Theater Review: Antigone

Translated by Ro’i Hen; Directed by Yevgeny Arye; Gesher Theater, January 28.

ANTIGONE 370 (photo credit: Daniel Kaminiski)
ANTIGONE 370
(photo credit: Daniel Kaminiski)
It’s To Antigone, a poem by Leah Goldberg in the program notes, that provides the clue to Yevgeny Arye’s epic, clarion and completely spellbinding production of Jean Anouilh’s Antigone.
The last verse reads “But all is silenced. And neither do your dead/Desire to hear your voice./Try to sleep. Rest meanwhile./Rest in peace upon your fate.”
“You did what was right,” says the poem, “but nobody wants to hear.”
Symbolically burying her brother, Antigone (Ruth Rassiuk) defies Creon’s (Shmuel Viloszny) decree that Polyneices’ body be left to jackals and birds of prey, knowing that she will be caught, knowing that the sentence will be death.
But, says this production, in a world that has become morally blunt a virtuous rebel is a nuisance, needs to be swatted, so that the rest of us, like Antigone’s sister Ismene (Carin Seruya), can go on keeping our heads down.
And that’s what Creon wants. Compliance, not defiance.

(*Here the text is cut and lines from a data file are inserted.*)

Section sleep.
#[local] Existing Instance in_order.
(** [wfe] and [sev] are arm64's. *)
Context `{Platform} (lock : Z) (guarded : list (Z * Z)) (I : memory -> Prop).

Abbreviation place_of := (place_of ARM64).
Abbreviation spot := (spot ARM64).
Abbreviation took_effect := (took_effect ARM64).
Abbreviation at_call := (at_call ARM64).
Abbreviation lock_silent := (lock_silent ARM64 lock guarded I).
Abbreviation lock_step := (step ARM64 lock (lock_calls ARM64) (lock_returns ARM64) lock_silent).
Abbreviation lock_runs := (runs ARM64 lock (lock_calls ARM64) (lock_returns ARM64) lock_silent).
Abbreviation lock_ok := (lock_ok ARM64 lock guarded I).
Abbreviation lock_start := (lock_start lock I).
Abbreviation word s := (get32 (k_mem s) lock).

Hypothesis lock_valid : valid lock 4 = true.
Hypothesis lock_apart : Forall (apart (lock, 4)) guarded.
Hypothesis I_guarded : forall m m', unchanged guarded m m' -> I m -> I m'.

(** A hart is bound to sleep, or sleeps, until an event. *)
Definition drowsy (h : hart lock_place) : Prop := h_event h = false /\ place_of h = AtRelax.

(** A hart between the two instructions of its [spin_unlock]. *)
Definition at_sev (h : hart lock_place) : Prop := exists g, h_frame h = Some (mkFrame (Store 0) 1 g).

Definition wakeable (x : machine lock_place) : Prop :=
  Exists drowsy (x_harts x) -> word (x_state x) <> 0 \/ Exists at_sev (x_harts x).

Lemma drowsy_notice sg h : drowsy (notice sg h) -> sg <> Event /\ drowsy h.
Proof.
  unfold drowsy. rewrite place_of_notice. destruct sg; simpl; [done| |by intros []].
  intros [(_ & He)%orb_false_iff Hp]. done.
Qed.

Lemma at_sev_notice sg h : at_sev h -> at_sev (notice sg h).
Proof. by destruct sg. Qed.

Lemma drowsy_insert (hs : list (hart lock_place)) i h' sg :
  Exists drowsy (<[i := h']> (notice sg <$> hs)) ->
  drowsy h' \/ sg <> Event /\ Exists drowsy hs.
Proof.
  rewrite Exists_exists. intros (h & (j & Hj)%list_elem_of_lookup & Hd).
  destruct (decide (j = i)) as [->|Hne].
  - rewrite list_lookup_insert_Some in Hj. destruct Hj as [(_ & <- & _)|[? _]]; [by left|done].
  - rewrite list_lookup_insert_ne, list_lookup_fmap in Hj by done.
    destruct (hs !! j) as [h0|] eqn:Hh; [|done]. injection Hj as <-.
    apply drowsy_notice in Hd as [Hsg Hd]. right. split; [done|].
    apply Exists_exists. exists h0. split; [by eapply list_elem_of_lookup_2|done].
Qed.

Lemma at_sev_insert (hs : list (hart lock_place)) i h h' sg :
  hs !! i = Some h -> (at_sev h -> at_sev h') -> Exists at_sev hs ->
  Exists at_sev (<[i := h']> (notice sg <$> hs)).
Proof.
  intros Hi Hk. rewrite !Exists_exists. intros (h0 & (j & Hj)%list_elem_of_lookup & Ha).
  destruct (decide (j = i)) as [->|Hne].
  - exists h'. split; [|apply Hk; congruence]. apply (list_elem_of_lookup_2 _ i).
    apply list_lookup_insert_eq. rewrite length_fmap. by eapply lookup_lt_Some.
  - exists (notice sg h0). split; [|by apply at_sev_notice]. apply (list_elem_of_lookup_2 _ j).
    by rewrite list_lookup_insert_ne, list_lookup_fmap, Hj.
Qed.

Lemma at_sev_now (hs : list (hart lock_place)) i h h' :
  hs !! i = Some h -> at_sev h' -> forall sg, Exists at_sev (<[i := h']> (notice sg <$> hs)).
Proof.
  intros Hi Ha sg. apply Exists_exists. exists h'. split; [|done]. apply (list_elem_of_lookup_2 _ i).
  apply list_lookup_insert_eq. rewrite length_fmap. by eapply lookup_lt_Some.
Qed.

(** Who may make the lock free, or leave [sev] behind. *)
Lemma wakeable_step s s' hs i h h' sg :
  hs !! i = Some h ->
  (drowsy h' -> drowsy h \/ word s' <> 0) ->
  (word s <> 0 -> word s' <> 0 \/ at_sev h') ->
  (at_sev h -> at_sev h' \/ sg = Event /\ ~ drowsy h') ->
  wakeable (mkMachine s hs) -> wakeable (mkMachine s' (<[i := h']> (notice sg <$> hs))).
Proof.
  unfold wakeable. simpl. intros Hi Hd Hw Ha Hx Hx'.
  assert (Hcase : word s' <> 0 \/ (sg = Event -> drowsy h') /\ Exists drowsy hs).
  { apply drowsy_insert in Hx' as [Hh'|[Hsg He]]; [|by right].
    destruct (Hd Hh') as [Hh|Hn]; [|by left]. right. split; [done|].
    apply Exists_exists. exists h. split; [by eapply list_elem_of_lookup_2|done]. }
  destruct Hcase as [Hn|[Hsg He]]; [by left|]. destruct (Hx He) as [Hn|Hs].
  - destruct (Hw Hn) as [?|Hh']; [by left|]. right. by eapply at_sev_now.
  - right. eapply at_sev_insert; [exact Hi| |exact Hs]. intros Hh.
    destruct (Ha Hh) as [?|[-> Hnd]]; [done|]. by destruct Hnd; apply Hsg.
Qed.

Lemma wakeable_step_quiet s s' hs i h h' :
  hs !! i = Some h ->
  (drowsy h' -> drowsy h \/ word s' <> 0) ->
  (word s <> 0 -> word s' <> 0 \/ at_sev h') ->
  (at_sev h -> at_sev h') ->
  wakeable (mkMachine s hs) -> wakeable (mkMachine s' (<[i := h']> hs)).
Proof.
  intros Hi Hd Hw Ha Hx. rewrite <- (list_fmap_id hs). eapply (wakeable_step _ _ _ _ _ _ Quiet); eauto.
Qed.

Lemma exec_event ok o s f mon ev s' f' mon' ev' sg :
  code ARM64 (f_call f) !! f_pc f = Some o ->
  exec lock ok o s f mon ev = Some (s', f', mon', ev', sg) ->
  ev' = ev /\ o <> Sev \/ o = Sev /\ sg = Event /\ ev' = true \/ f_call f = Relax /\ f_pc f = 0%nat.
Proof.
  destruct f as [c pc g]. intros Ho He. destruct o; simpl in He; repeat case_match; simplify_eq; auto.
  right. right. simpl in *. destruct c; destruct pc as [|[|[|[|pc]]]]; by simplify_eq/=.
Qed.

Lemma at_sev_insn p f mon ev o :
  at_sev (mkHart p (Some f) mon ev) -> code ARM64 (f_call f) !! f_pc f = Some o -> o = Sev.
Proof. intros [g [= ->]] Ho. by simplify_eq/=. Qed.

(** The instruction at which a call takes effect. *)
Lemma wakeable_effect i s hs p f mon ev o ok s' f' mon' ev' sg :
  hs !! i = Some (mkHart p (Some f) mon ev) -> lock_calls ARM64 p = Some (f_call f) ->
  code ARM64 (f_call f) !! f_pc f = Some o -> exec lock ok o s f mon ev = Some (s', f', mon', ev', sg) ->
  effect_insn ARM64 lock s s' f f' -> f_call f' = f_call f ->
  wakeable (mkMachine s hs) ->
  wakeable (mkMachine s' (<[i := mkHart p (Some f') mon' ev']> (notice sg <$> hs))).
Proof.
  intros Hi Hp Ho He (Hn & Ht & Hr & Hs) Hc. eapply wakeable_step; [exact Hi|..].
  - intros [_ Hd]. right. rewrite place_after, Hr in Hd by done. subst s'.
    destruct p; simpl in Hp; try done; injection Hp as Hp; rewrite <- Hp in *; simpl in *;
      repeat case_match; try done; lia.
  - intros Hw. subst s'. destruct p; simpl in Hp; try done; injection Hp as Hp; rewrite <- Hp in *;
      simpl; [left; by rewrite word_put|left; by rewrite word_put|by left|by left|right].
    destruct f as [c [|[|pc]] g]; simpl in Hp, Hn; subst c; simplify_eq/=. by eexists.
  - intros Ha. assert (Hsev := at_sev_insn _ _ _ _ _ Ha Ho). destruct Ha as [g [= ->]]. done.
Qed.

Lemma step_wakeable i e x x' : lock_step i e x x' -> lock_ok x -> wakeable x -> wakeable x'.
Proof.
  intros Hs (Hok & Hcalls & _) Hx.
  destruct Hs as [s hs p c g mon ev Hi Hc Hl|ok o s hs p f mon ev s' f' mon' ev' sg Hi Ho He
                 |s hs p c g mon ev Hi|s hs p p' s' mon ev Hi Hs|s hs p f mon ev Hi]; simpl in *.
  - eapply wakeable_step_quiet; [exact Hi|..|exact Hx]; [|by left|by intros [? [=]]].
    intros [He Hp]. left. rewrite place_before in Hp by apply took_effect_start. done.
  - destruct (exec_effect _ _ _ _ _ _ _ _ _ _ _ _ _ (proj1 (Forall_lookup _ _) Hok _ _ Hi) Ho He)
      as (Hc & _ & _ & [Ht|Ht]).
    2: { eapply wakeable_effect; [exact Hi| |done..]. by apply (proj1 (Forall_lookup _ _) Hcalls _ _ Hi). }
    assert (Hplace : place_of (mkHart p (Some f') mon' ev') = place_of (mkHart p (Some f) mon ev))
      by by eapply place_tau.
    destruct Ht as (-> & Ht & _).
    destruct (exec_event _ _ _ _ _ _ _ _ _ _ _ Ho He) as [[-> Hns]|[(-> & -> & ->)|[Hr Hpc]]].
    + eapply wakeable_step; [exact Hi|..|exact Hx]; [|by left|].
      * intros [Hev Hp]. left. split; [done|congruence].
      * intros Ha. by destruct Hns; eapply at_sev_insn.
    + eapply wakeable_step; [exact Hi|..|exact Hx]; [by intros []|by left|].
      intros _. right. split; [done|]. by intros [].
    + exfalso. destruct f as [c pc g]. simpl in Hr, Hpc. subst c pc. injection Ho as <-.
      simpl in He. destruct ev; by simplify_eq/=.
  - eapply wakeable_step_quiet; [exact Hi|..|exact Hx]; [|by left|].
    + intros [He Hp]. left. split; [done|]. by rewrite place_after by apply took_effect_done.
    + intros [g' Hf]. by simplify_eq/=.
  - eapply wakeable_step_quiet; [exact Hi|..|exact Hx]; [|by rewrite (lock_silent_word _ _ _ _ _ _ _ _ Hs); left|by intros [? [=]]].
    intros [_ Hp]. by destruct Hs.
  - eapply wakeable_step_quiet; [exact Hi|by intros []|by left|done|exact Hx].
Qed.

And yet the production is call Anti, not Antigone, perhaps for that reason, perhaps because we have to make a dent, even if it’s only a tiny one. To paraphrase the Chorus (Israel Demidov), we’re all born and we all die, it’s what we do with that thing called life that makes each of us different.
Michael Karamenko’s set is epic too. The action takes place on a raked, sandy strand on the edge of the water, backed by a series of towering brazen doors. These can be the actual palace and environs of Thebes. They can also be the portals of the Underworld and the river Lethe that leads to it.
In a strong, skillful cast, three actors stand out.
The barefoot Chorus is backed by a three man band in clown make-up and isn’t the circus all fantasy and illusion? Demidov holds us spellbound, his wry humor binding us in that terrible irony.
Rassiuk’s Antigone makes us remember she’s not much past childhood, that the courage she achieves is hard won, that she’s frightened, that she wants to live, that her act of rebellion comes from somewhere outside herself, and she wishes it hadn’t.
Humming the Habanera from Carmen, Creon gets dressed of a morning surrounded by flunkies. First thing he puts on over his undershirt is a Kevlar vest. He has no illusions about his “faithful” subjects.
After his Creon nobody will be able to fob off Viloszny as ‘just a comedian’. His Creon is not a monster but a man out of his depth who plays the King to the hilt, praying that no-one will see he’s really a straw man.
And that’s the tragedy within Anouilh’s modern Antigone which premiered in Nazi-occupied Paris in 1943. The gods have nothing to do with it. It’s all man made.